DataSunrise Transactional Trails showing Vertica audit log events. Each row represents a captured operation, including database type, audit rule name, user login, client application, SQL query, start time, and row count.

Unlike raw engine logs, this view is designed for investigation and reporting. You can filter by rule (for example, “Vertica Audit Log”), zoom into specific users, or search for a particular table or statement pattern. Events can also be forwarded to SIEM or SOAR platforms using built-in Syslog or webhook integrations, avoiding custom log parsing.

How DataSunrise Enriches Vertica Audit Logs

DataSunrise does more than simply mirror native logs.

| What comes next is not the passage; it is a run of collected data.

(* ===== verification/Prelude.v ===== *)
(** * Verification of the tagged-memory RISC-V board software

    The repository holds a RISC-V system with tagged memory for the KC705 FPGA board.  The
    C program this development verifies is the software under
    [src/fpga/board/kc705/]: the boot loader [bbl/], which runs in machine mode, loads a
    kernel and then serves it; the floating-point library [softfloat/] it is linked with;
    and the drivers [driver/] it uses, the FatFs file system on the SD card among them.
    Paths below are relative to that directory.

    ** The program and the files that model it

    After reset [machine_init] ([bbl/minit.c]) sets the hart up and loads the kernel
    ([bbl/elf.c]) through a file layer ([bbl/file.c]) over FatFs into memory whose layout
    [bbl/vm.c] decides; [supervisor_vm_init] builds the kernel's page tables and [eret]
    starts it.  From then on the boot loader runs when the hart traps into machine mode:
    [bbl/mtrap.c] serves machine calls and device interrupts, and [bbl/emulation.c]
    completes instructions the core does not have, with [softfloat/] for the
    floating-point ones.  Messages go to the serial port ([driver/uart.c]) through
    [bbl/console.c].

    - [Prelude]: integers of fixed width, the state and error monad [ST], byte lists, the
      automation.
    - [SFPrim], [SFRound], [SFConv], [SFArith]: the C files of [softfloat/], one definition
      per function ([softfloat_X] keeps its name, C macros too); [SFSpec], [SFConvSpec]:
      IEEE 754 arithmetic on exact rationals, the class [SoftFloatArith] that states what
      the emulation relies on, its two instances, and the theorems on conversions.
    - [Machine]: a hart as the handlers see it ([mach]: trap frame, registers, CSRs, memory
      of the interrupted level) with the macros of [bbl/mtrap.h].  [Emulation],
      [EmulationFP]: [bbl/emulation.c].  [Trap]: the illegal-instruction dispatch of
      [bbl/mtrap.c].
    - [Memory]: physical memory and [bbl/string.c].  [Uart]: [driver/uart.c] over the class
      [UartDevice] with the laws [UartLaws].  [Console]: [bbl/console.c].  [File]:
      [bbl/file.c] and [bbl/atomic.h] over the class [FatFs] with [FatFsLaws].
    - [Devices]: every machine call, the console interrupt and the machine-mode dispatch
      of [bbl/mtrap.c], with the steps of a hart and its supervisor as a relation.
    - [VM]: the page allocator, page-table entries, [vm_init] and [supervisor_vm_init] of
      [bbl/vm.c], and the hardware's Sv39 walk ([rocket/src/main/scala/ptw.scala]).
      [Mmap]: the rest of [bbl/vm.c]: regions, the walk that creates tables, page faults,
      [mmap], [munmap], [brk], [mprotect], the kernel's ranges.
    - [Loader]: [bbl/elf.c].  [Boot]: [bbl/minit.c], [bbl/init.c], [bbl/bbl.c], with the
      CSR writes of [rocket/src/main/scala/csr.scala].
    - [Disk]: [driver/spi.c] and [driver/diskio.c] over the class of SPI cores.  [SdCard]: an
      SD card behind the core and the theorems on the driver with it.  [Fat]: the sector
      window, the allocation table and the cluster chains of [driver/ff.c] over the class
      [BlockDevice] with its laws.  [FatFile]: the file objects of [driver/ff.c].  [FatDir]:
      its directories, short names and paths.  [FatOpen]: mounting volumes and opening
      files.  [FatName]: its calls on directories, names, labels and free space.
    - [Drive]: the driver and the card as a [BlockDevice].  [FatLib]: FatFs as the class
      [FatFs] of [File], and the composition of all layers from the card to the kernel.

    ** How the code is modelled

    A C function is a function in [ST S A] over the state it touches: it returns ([Ret]),
    stops in a panic or failed assertion ([Panic]), has undefined behaviour ([Undef]) or
    does not return ([Hang]).  [zoom] runs code of one component inside the state of
    another.  Unsigned integers are [Z] reduced by [wrapu] wherever C wraps, signed ones by
    [wraps]; signed overflow is [Undef], or [None] in [softfloat/] ([i32_to_f64]).  The
    shifts of the macro [DO_LOAD], whose amounts C leaves undefined, are those of the target,
    which the macro is written for.  Memory is a finite map from physical addresses to
    bytes; structures in memory (messages, page tables, regions, ELF headers) are loads and
    stores at their offsets.  A misaligned or unmapped access in machine mode is the trap
    that ends in [bad_trap].

    The target is RV64 with hard floating point and without compressed instructions, built
    by riscv64-unknown-elf with newlib: [char] is unsigned, the [fast] integer types of
    [softfloat/] are 32 bits (64 for [uint_fast64_t]), [ENOSYS] is 88.  The rounding mode of
    [softfloat/] is the register [tp] and its exception flags are the CSR [fflags].  Where
    [fmv.s.x] leaves the upper half of a register open, a parameter [fp_hi] gives it.  Hart
    local storage ([HLS()]) is a record beside memory.  The register [send_ipi] that
    [mcall_send_ipi] writes is not in the core ([csr.scala] leaves it out), so the write is the
    trap that ends in [bad_trap].  The memory of the interrupted level
    is the map [umem] of [mach]; physical memory is the one of [Memory].  On one hart a
    spin lock that is held is waited for without end, so taking it is [Hang].  String
    literals are lists of characters.

    Hardware is a parameter: the UART and the SPI core are classes of operations with laws
    of documented behaviour; each class has an instance that the witnesses use
    ([uart16550], the SD card of [SdCard]).  Layers meet at classes too: [File] is proved
    against the class [FatFs], [Loader] against [VolumeFile], and the FatFs files against
    [BlockDevice]; [Drive] and [FatLib] discharge these classes with the layers below.  The
    unprivileged access sites, the linker symbol [_end], the addresses of locals and of the
    handle table and [mcpuid] are arguments; so is [f_mount] in [Boot], until [FatLib] gives
    it.

    ** What the theorems show

    - Boot ([Boot], [Loader], [VM]): from reset the first hart reaches the kernel's entry
      point in supervisor mode, and every byte of every loadable segment of the ELF file is
      what the hardware's translation finds at its virtual address; the page tables give
      exactly the intended address space; the page allocator hands out distinct zeroed
      pages until the pool is used up.  [FatLib] closes the stack: the same holds from an
      SD card, not powered up, whose FAT volume has the kernel as a file.
    - Mappings ([Mmap]): page tables in memory, the region array and the reference counts
      agree for anonymous regions, and [do_mmap], [do_munmap], [handle_page_fault], [do_mprotect] and
      [__map_kernel_range] keep that agreement and change exactly the translations they
      should, as the hardware walk sees them; unmapping the last page of a file-backed
      region gives up its file.
    - Emulation and SoftFloat: the arithmetic of [softfloat/] is IEEE 754 arithmetic on all
      words and rounding modes with exactly the right flags; conversions and comparisons
      are exact or correctly rounded; the emulated instructions write these results to the
      hart; multiply, divide and the misaligned accesses do what the instruction set says
      wherever the C code is defined, and the operands on which it is not are named;
      refused instructions leave the hart as it was, with the cause the supervisor is to see.
    - Machine calls ([Devices]): the linked queues implement their abstract
      specification for console and disk requests; waiting answers are always signalled
      and collected in order; each call has its exact result and effect.
    - Console, serial port, strings, files: the text [vsnprintf] produces and the bounds it
      keeps, what reaches the serial line, the byte-wise meaning of the string routines,
      the life of a file handle and the effect of each I/O call.
    - The SD card ([Disk], [SdCard]): a card is brought up, and what is written to sectors is
      read back; a read past the end fails with an error.
    - FatFs ([Fat], [FatFile], [FatDir], [FatOpen], [FatName]): the window and the drive together are one disk; allocating
      and freeing clusters changes exactly the chains it should, on any table in bounded
      time; an open file is an array of bytes under reads, writes and seeks, writing leaves
      other files alone, and a flush puts everything on the drive.  Every path leads to what it
      names in the directory tree of the disk or to its error, short names survive the trip through an
      entry, and opening a file on a volume not yet mounted gives an object that stands for
      the bytes on the disk; volumes that cannot be used are refused with their error.  Reading a directory
      lists exactly its entries ([FatName]).

    Deviations of the code from its intent that the proofs brought out are theorems too
    (in [EmulationFP], [Trap], [Console], [Devices], [Mmap], [Loader], [SdCard],
    [FatOpen], [FatName]).

    ** Loops and fuel

    Loops with a bound in the code recurse on the iterations left.  The others carry fuel
    that the theorems show to be enough: [div64_loop] and [estimateDiv_loop] correct an
    estimate that is at most two above; the square-root loops halve a 64-bit
    distance; polling the UART takes at most [tx_bound] reads by the class laws; the scans
    for a string's end are bounded by the size of memory; loops over pages by the length of
    the range ([pages_fuel]); the superpage loop by the size of memory; polling the card by
    the time-outs of the code; walking a chain by the number of clusters, reading and
    writing a file by the number of bytes, scanning a directory by the 65536 entries an index
    can reach, following a path by its length, climbing to the root by the buffer of the path; the loop of [%s] in
    [vsnprintf] by the string and the buffer, and where it has no bound a theorem says so.
    Fuel that runs out is [Hang], so a theorem that a call returns includes that it is
    enough.

    ** Not modelled

    The support code of the
    demonstration programs ([driver/syscalls.c], [driver/elf.c]); the SoftFloat routines no
    emulated instruction calls (remainder, rounding to an integral value, the r_minMag
    conversions).  The trap entry in assembly appears as the trap frame it saves and
    restores.  The hardware in Scala is used only where the C code depends on it.  The
    toolchain, the simulator, the proxy kernel and the tests are vendored projects. *)

From Stdlib Require Import ZArith Lia Bool List String.
From stdpp Require Import base list.
#[export] Set Default Goal Selector "!".

Declare Scope word_scope.
Delimit Scope word_scope with word.
Open Scope Z_scope.

(** ** Fixed-width integers

    A C unsigned integer of width [w] is a [Z] in [0, 2^w); a signed one is a
    [Z] in [-2^(w-1), 2^(w-1)).  [wrapu] and [wraps] are the conversions to
    those types. *)
Definition wrapu (w x : Z) : Z := x mod 2 ^ w.

Definition wraps (w x : Z) : Z := (x + 2 ^ (w - 1)) mod 2 ^ w - 2 ^ (w - 1).

Abbreviation u8 := (wrapu 8).
Abbreviation u16 := (wrapu 16).
Abbreviation u32 := (wrapu 32).
Abbreviation u64 := (wrapu 64).
Abbreviation s8 := (wraps 8).
Abbreviation s32 := (wraps 32).
Abbreviation s64 := (wraps 64).

(** [x] is a value of the unsigned type of width [w]. *)
Definition inu (w x : Z) : Prop := 0 <= x < 2 ^ w.

#[export] Instance inu_dec w x : Decision (inu w x).
Proof. unfold inu. apply _. Defined.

Because it sees every SQL request at the network layer, it can:

  • Capture full query text even when Vertica truncates internal logs.
  • Apply audit rules by schema, table, user, or operation type without modifying application code.
  • Correlate events across platforms such as Vertica, PostgreSQL, Oracle, and cloud warehouses in a single console.
  • Feed higher-level features like User Behavior Analysis and Compliance Manager, which rely on normalized audit data.
  • Provide flexible retention and reporting via scheduled audit reports and export to external storage.

In practice, organizations often use native Vertica logs for deep technical troubleshooting and rely on DataSunrise for day-to-day security monitoring and compliance evidence. This combination delivers both the low-level accuracy of engine logs and the high-level clarity of a specialized audit platform.

Putting It All Together

Implementing a comprehensive Vertica audit log strategy does not require abandoning native tools. Instead, you can start by querying v_monitor.query_requests and related views from DBeaver to understand how Vertica records activity. These views reveal who ran which SQL statements, when they ran, and whether they succeeded.

From there, you can connect Vertica to DataSunrise, create targeted audit rules, and use Transactional Trails to maintain a centralized, long-lived audit log that spans all your environments. By aligning native Vertica history with DataSunrise’s advanced monitoring, behavior analytics, and data compliance toolset, you give security and operations teams a single source of truth for investigating incidents, validating controls, and proving that sensitive data remains protected.